2.1.2. Categorization of Gene Regulation

Cancer is caused by dysregulated tumor suppressor genes or oncogenes. Due to genetic mutations or alterations in gene regulation, such genes are switched on or off and are expressed at abnormally high or low levels in tumor initiation and progression. It is important to define the up-regulation, normal, and down-regulation ranges by categorizing the gene expression data generated from high-throughput microarray or RNA sequencing. Housekeeping genes are generally used to categorize gene expression data. Housekeeping genes are essential for the existence of the cell, regardless of their specific role in the tissue or organism. Housekeeping genes are expressed in all cells of an organism regardless of conditions (normal or pathophysiological), tissue type, developmental stage, cell cycle status, or external signals.

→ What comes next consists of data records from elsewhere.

(* ===== verification/StrategyExecution.v ===== *)
(** * StrategyExecution: sending, observing and settling executions

    Models the life of an execution: [execute_strategy_action_tool] of
    [tools.rs] and [execute_strategy_plan] of [features/evm.rs], which sends the
    calls one by one; [reconcile_pending_strategy_executions] of
    [scheduler.rs], which looks for their receipts; and the bookkeeping of
    [tools.rs] at the end of an execution.  An [await] ends a message: what
    follows it is a function of its own, which resumes from the local variables
    ([SendTask], [CheckTask]) on a book that other messages may have changed. *)

From S2P Require Import Prelude Text SpawnProtocol Types Externals AgentTypes Evm TopUp AgentStore StrategyTypes StrategyStore StrategyValidator StrategyAbi StrategyCompiler StrategyPolicy.
From Stdlib Require Import Ascii.

(** ** Bookkeeping *)

Section Bookkeeping.
Context `{ext : Externals, libs : StrategyLibs, texts : SqlTexts}.

(** [stable::confirm_strategy_execution_atomically]. *)
Definition confirm_strategy_execution (execution : PendingStrategyExecution.t)
    (exposure_change : option (option ActiveExposure.t)) (outcome_stats : StrategyOutcomeStats.t)
    (budget : option string) (strategy_id : string) : B bool :=
  let key := PendingStrategyExecution.key execution in
  confirm_strategy_execution_atomically execution exposure_change
    (strategy_outcome_stats_record_key key) outcome_stats
    ((fun value => (strategy_budget_record_key key, value)) <$> budget) strategy_id.

(** [stable::fail_strategy_execution_atomically]. *)
Definition fail_strategy_execution (execution : PendingStrategyExecution.t)
    (outcome_stats : StrategyOutcomeStats.t) (quarantine : StrategyQuarantine.t)
    (activation : option TemplateActivationState.t) : B bool :=
  let key := PendingStrategyExecution.key execution in
  fail_strategy_execution_atomically execution (strategy_outcome_stats_record_key key)
    outcome_stats quarantine
    ((fun state => (template_state_record_key "activation" key, state)) <$> activation).

Definition stats_or_empty (key : StrategyTemplateKey.t) (s : Book.t) : StrategyOutcomeStats.t :=
  default (empty_outcome_stats key) (strategy_outcome_stats key s).

(** The statistics after one more run. *)
Definition count_run (outcome : StrategyOutcomeKind.t) (error tx_hash : option string) (now_ns : N)
    (stats : StrategyOutcomeStats.t) : StrategyOutcomeStats.t :=
  count_outcome outcome error
    (stats <| StrategyOutcomeStats.total_runs ::= fun n => saturating_add 64 n 1 |>)
    <| StrategyOutcomeStats.last_tx_hash := tx_hash |>
    <| StrategyOutcomeStats.last_observed_at_ns := Some now_ns |>.

Definition last_hash (calls : list PendingStrategyExecutionCall.t) : option string :=
  head (omap PendingStrategyExecutionCall.tx_hash (reverse calls)).

Definition close_failed (now_ns : N) (execution : PendingStrategyExecution.t)
    : PendingStrategyExecution.t :=
  execution <| PendingStrategyExecution.terminal_bookkeeping_applied := true |>
            <| PendingStrategyExecution.updated_at_ns := now_ns |>
            <| PendingStrategyExecution.next_check_at_ns := now_ns |>.

Definition apply_terminal_strategy_failure (execution : PendingStrategyExecution.t)
    (kind : StrategyOutcomeKind.t) (reason : string) (now_ns : N) : B bool :=
  if PendingStrategyExecution.bookkeeping_applied execution
     || PendingStrategyExecution.terminal_bookkeeping_applied execution
  then mret false
  else
    fail_if (bool_decide (PendingStrategyExecution.state execution
                          = PendingStrategyExecutionState.Pending))
      "terminal strategy failure requires a terminal state";;
    let key := PendingStrategyExecution.key execution in
    quarantine ← gets (count_failure (strategy_id_from_key key) reason now_ns);
    stored ← gets (stats_or_empty key);
    fail_if (bool_decide (kind = StrategyOutcomeKind.Success))
      "terminal failure cannot use success outcome kind";;
    let stats := count_run kind (Some reason)
                   (last_hash (PendingStrategyExecution.calls execution)) now_ns stored in
    activation ← gets (auto_deactivation_for_stats stats now_ns);
    fail_strategy_execution (close_failed now_ns execution) stats quarantine activation.

(** *** Exposures *)

(** [value.try_into().ok()] for the native asset. *)
Definition notional_wei (effect : StrategyAssetEffect.t) (value : N) : option N :=
  match StrategyAssetEffect.asset_address effect with
  | None => if (StrategyAssetEffect.decimals effect =? 18)%N && (value <=? max_uint 128)%N
            then Some value else None
  | Some _ => None
  end.

Definition same_identity (exposure : ActiveExposure.t) (key : AssetGroupKey.t) : bool :=
  (ActiveExposure.chain_id exposure =? AssetGroupKey.chain_id key)%N
  && bool_decide (to_ascii_lowercase <$> ActiveExposure.asset_address exposure
                  = AssetGroupKey.asset_address key)
  && bool_decide (ActiveExposure.decimals exposure = Some (AssetGroupKey.decimals key)).

(** [option.map(parse).transpose()?]. *)
Definition parse_optional_amount (raw : option string) : result string (option N) :=
  match raw with Some raw => Some <$> parse_u256_decimal raw | None => Ok None end.
(** What bookkeeping works on. *)
Record same_ledger (s s' : Book.t) : Prop := {
  same_rows : Book.pending_strategy_executions s' = Book.pending_strategy_executions s;
  same_stats : Book.strategy_outcome_stats s' = Book.strategy_outcome_stats s;
  same_budgets : Book.strategy_budgets s' = Book.strategy_budgets s;
}.

#[export] Instance same_ledger_preorder : PreOrder same_ledger.
Proof.
  split; [by intros s|]. intros s t u [Hr1 Hs1 Hb1] [Hr2 Hs2 Hb2]. split; congruence.
Qed.

(** ** Moves *)

Section Moves.
Context `{ext : Externals, libs : StrategyLibs}.

Definition stats_key (execution : PendingStrategyExecution.t) : string :=
  strategy_outcome_stats_record_key (PendingStrategyExecution.key execution).
Definition budget_key (execution : PendingStrategyExecution.t) : string :=
  strategy_budget_record_key (PendingStrategyExecution.key execution).
Definition execution_calls (execution : PendingStrategyExecution.t) : list StrategyExecutionCall.t :=
  PendingStrategyExecutionCall.call <$> PendingStrategyExecution.calls execution.

(** The row of [execution] replaces an open one. *)
Record replaces_open (s s' : Book.t) (execution : PendingStrategyExecution.t) : Prop := {
  replaced : exists current,
    pending_strategy_execution (PendingStrategyExecution.execution_id execution) s = Some current
    /\ is_open current = true;
  replaced_rows : Book.pending_strategy_executions s'
    = <[PendingStrategyExecution.execution_id execution := execution]>
        (Book.pending_strategy_executions s);
}.

(** One more run in the statistics of the execution's template. *)
Definition counts_run (s s' : Book.t) (execution : PendingStrategyExecution.t)
    (kind : StrategyOutcomeKind.t) : Prop :=
  exists error tx_hash now_ns,
    Book.strategy_outcome_stats s'
    = <[stats_key execution :=
          count_run kind error tx_hash now_ns
            (stats_or_empty (PendingStrategyExecution.key execution) s)]>
        (Book.strategy_outcome_stats s).

(** The value the execution sent is added to the budget spent. *)
Definition spends (s s' : Book.t) (execution : PendingStrategyExecution.t) : Prop :=
  exists spent, spent_wei 0 (execution_calls execution) = Ok spent
    /\ if (spent =? 0)%N then Book.strategy_budgets s' = Book.strategy_budgets s
       else exists current,
         parse_u256_decimal (default "0" (Book.strategy_budgets s !! budget_key execution))
           = Ok current
         /\ in_uint 256 (current + spent)
         /\ Book.strategy_budgets s'
            = <[budget_key execution := pretty (current + spent)%N]> (Book.strategy_budgets s).
(* ===== verification/StrategyRegistry.v ===== *)
(** * StrategyRegistry: registering, steering and reconciling templates

    Models [register_from_recipe] of [strategy/registry.rs], the strategy
    commands of the steward in [lib.rs], [promote_discovery_protocol_artifact]
    of [strategy/abi.rs], and the loop of [run_reconcile_job] over the
    templates ([scheduler.rs]).  [Err] does not undo what was written before
    it: a registration that fails leaves its artifacts and its draft. *)

From S2P Require Import Prelude Text SpawnProtocol Types Externals AgentTypes Evm TopUp AgentStore StrategyTypes StrategyStore StrategyValidator StrategyAbi StrategyCompiler StrategyCodec StrategyPlan.

(** ** Recipes *)

Module StrategyRecipeContract.
Record t := mk {
  role : string;
  address : string;
  abi_json : string;
  source_ref : string;
  codehash : option string;
}.
End StrategyRecipeContract.

Module StrategyRecipeActionCall.
Record t := mk {
  role : string;
  function_name : string;
}.
End StrategyRecipeActionCall.

Module StrategyRecipeAction.
Record t := mk {
  action_id : string;
  calls : list StrategyRecipeActionCall.t;
  preconditions : list string;
  postconditions : list string;
  risk_checks : list string;
  asset_effects : list StrategyAssetEffectDeclaration.t;
}.
End StrategyRecipeAction.

Module StrategyRecipe.
Record t := mk {
  protocol : string;
  primitive : string;
  chain_id : N;
  template_id : string;
  contracts : list StrategyRecipeContract.t;
  actions : list StrategyRecipeAction.t;
  max_value_wei_per_call : option string;
  template_budget_wei : option string;
}.
End StrategyRecipe.

Module RegisteredStrategy.
Record t := mk {
  template : StrategyTemplate.t;
  activation : TemplateActivationState.t;
}.
End RegisteredStrategy.

Module ResolvedRecipeContract.
Record t := mk {
  binding : ContractRoleBinding.t;
  functions_by_name : gmap string (list AbiFunctionSpec.t);
}.
End ResolvedRecipeContract.

(** [ProtocolArtifactBundle] of [domain/types.rs]. *)
Module ProtocolArtifactBundle.
Record t := mk {
  bundle_id : string;
  protocol_id : string;
  chain_id : N;
  role : string;
  contract_address : string;
  abi_json : string;
  source_ref : string;
  codehash : option string;
  selector_assertions : list AbiSelectorAssertion.t;
  spec_summary : string;
  risk_notes : list string;
}.
End ProtocolArtifactBundle.

Definition RECIPE_DEFAULT_MAX_CALLS : N := 5.
Definition RECIPE_DEFAULT_MAX_VALUE_WEI_PER_CALL : string := "100000000000000000".
Definition RECIPE_DEFAULT_TEMPLATE_BUDGET_WEI : string := "1000000000000000000".

Definition normalize_required_field (raw field : string) : result string string :=
  let trimmed := trim raw in
  err_if (is_empty trimmed) (field +:+ " must be non-empty");; Ok trimmed.

Definition normalize_optional_check_list (values : list string) : list string :=
  filter (fun value => is_empty value = false) (trim <$> values).

Definition normalize_required_check_list (values : list string) (field : string)
    : result string (list string) :=
  let normalized := normalize_optional_check_list values in
  err_if (bool_decide (normalized = []))
    (field +:+ " must contain at least one non-empty entry");;
  Ok normalized.

(** The functions of an artifact under their names, in order. *)
Definition index_functions (functions : list AbiFunctionSpec.t)
    : gmap string (list AbiFunctionSpec.t) :=
  fold_left (fun index function =>
    <[AbiFunctionSpec.name function :=
        default [] (index !! AbiFunctionSpec.name function) ++ [function]]> index) functions ∅.

(** [sort_by(|left, right| left.role.cmp(&right.role))] on distinct roles. *)
Definition binding_le (x y : ContractRoleBinding.t) : Prop :=
  key_le (ContractRoleBinding.role x) (ContractRoleBinding.role y).
#[export] Instance binding_le_dec : RelDecision binding_le.
Proof. intros x y. unfold binding_le. apply _. Defined.

Section Registry.
Context `{ext : Externals, libs : StrategyLibs}.

Definition normalize_recipe_decimal (raw field : string) : result string string :=
  let trimmed := trim raw in
  err_if (is_empty trimmed) (field +:+ " value cannot be empty");;
  err_if (negb (all_digits trimmed)) (field +:+ " must be a decimal string");;
  ok_or (parse_digits 256 0 trimmed)
    (field +:+ " failed to parse decimal quantity: " +:+ u256_overflow);;
  Ok trimmed.

(** One round of the loop over the contracts. *)
Definition resolve_contract (key : StrategyTemplateKey.t) (now_ns : N)
    (resolved : gmap string ResolvedRecipeContract.t) (contract : StrategyRecipeContract.t)
    : B (gmap string ResolvedRecipeContract.t) :=
  role ← lift (normalize_required_field (StrategyRecipeContract.role contract) "contracts.role");
  fail_if (is_some (resolved !! role)) ("duplicate contract role in recipe: " +:+ role);;
  address ← lift (normalize_evm_address (StrategyRecipeContract.address contract));
  source_ref ← lift (normalize_required_field (StrategyRecipeContract.source_ref contract)
                       "contracts.source_ref");
  let artifact_key :=
    AbiArtifactKey.mk (StrategyTemplateKey.protocol key) (StrategyTemplateKey.chain_id key) role in
  artifact ← lift (normalize_abi_artifact artifact_key (StrategyRecipeContract.abi_json contract)
                     source_ref (StrategyRecipeContract.codehash contract) [] now_ns);
  artifact ← upsert_abi_artifact artifact;
  mret (<[role := ResolvedRecipeContract.mk
                    (ContractRoleBinding.mk role address source_ref
                       (StrategyRecipeContract.codehash contract))
                    (index_functions (AbiArtifact.functions artifact))]> resolved).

Unlike in qRT-PCR, housekeeping genes are not generally used for normalization in RNA sequencing analysis. Therefore, the variation in gene expression measurements due to different sample preparation techniques is not accounted for in the RNA expression analysis. A set of stably expressed housekeeping genes in particular tissue types should be used for the corresponding research. For instance, a set of housekeeping genes were used for NSCLC^{[55][56][57][58][59]}, including ACTB, B2M, CDKN1B, ESD, FLOT2, GAPDH, GRB2, GUSB, HMBS, HPRT1, HSP90AB1, IPO8, LDHA, NONO, PGK1, POLR2A, PPIA, PPIH, PPP1CA, RHOA, RPL13A, SDCBP, TBP, TFRC, UBC, YAP1, and YWHAZ to define the threshold of gene expression level in multi-omics regulatory network studies^[47][60]. Specifically, the total percentage of up-regulated and down-regulated samples was fixed for all the housekeeping genes to be 30%, and the average standard deviation of the normal range for the selected housekeeping genes was calculated. This average standard deviation was applied to all other genes in the genome to define their normal, up-regulation, or down-regulation ranges^[47][60]. “Half SAM score” is recommended for differential gene expression analysis of data generated from microarrays and next-generation sequencing (NGS)^[61]. DEseq2 is commonly used for fold change and differential gene expression analysis of NGS data^[62].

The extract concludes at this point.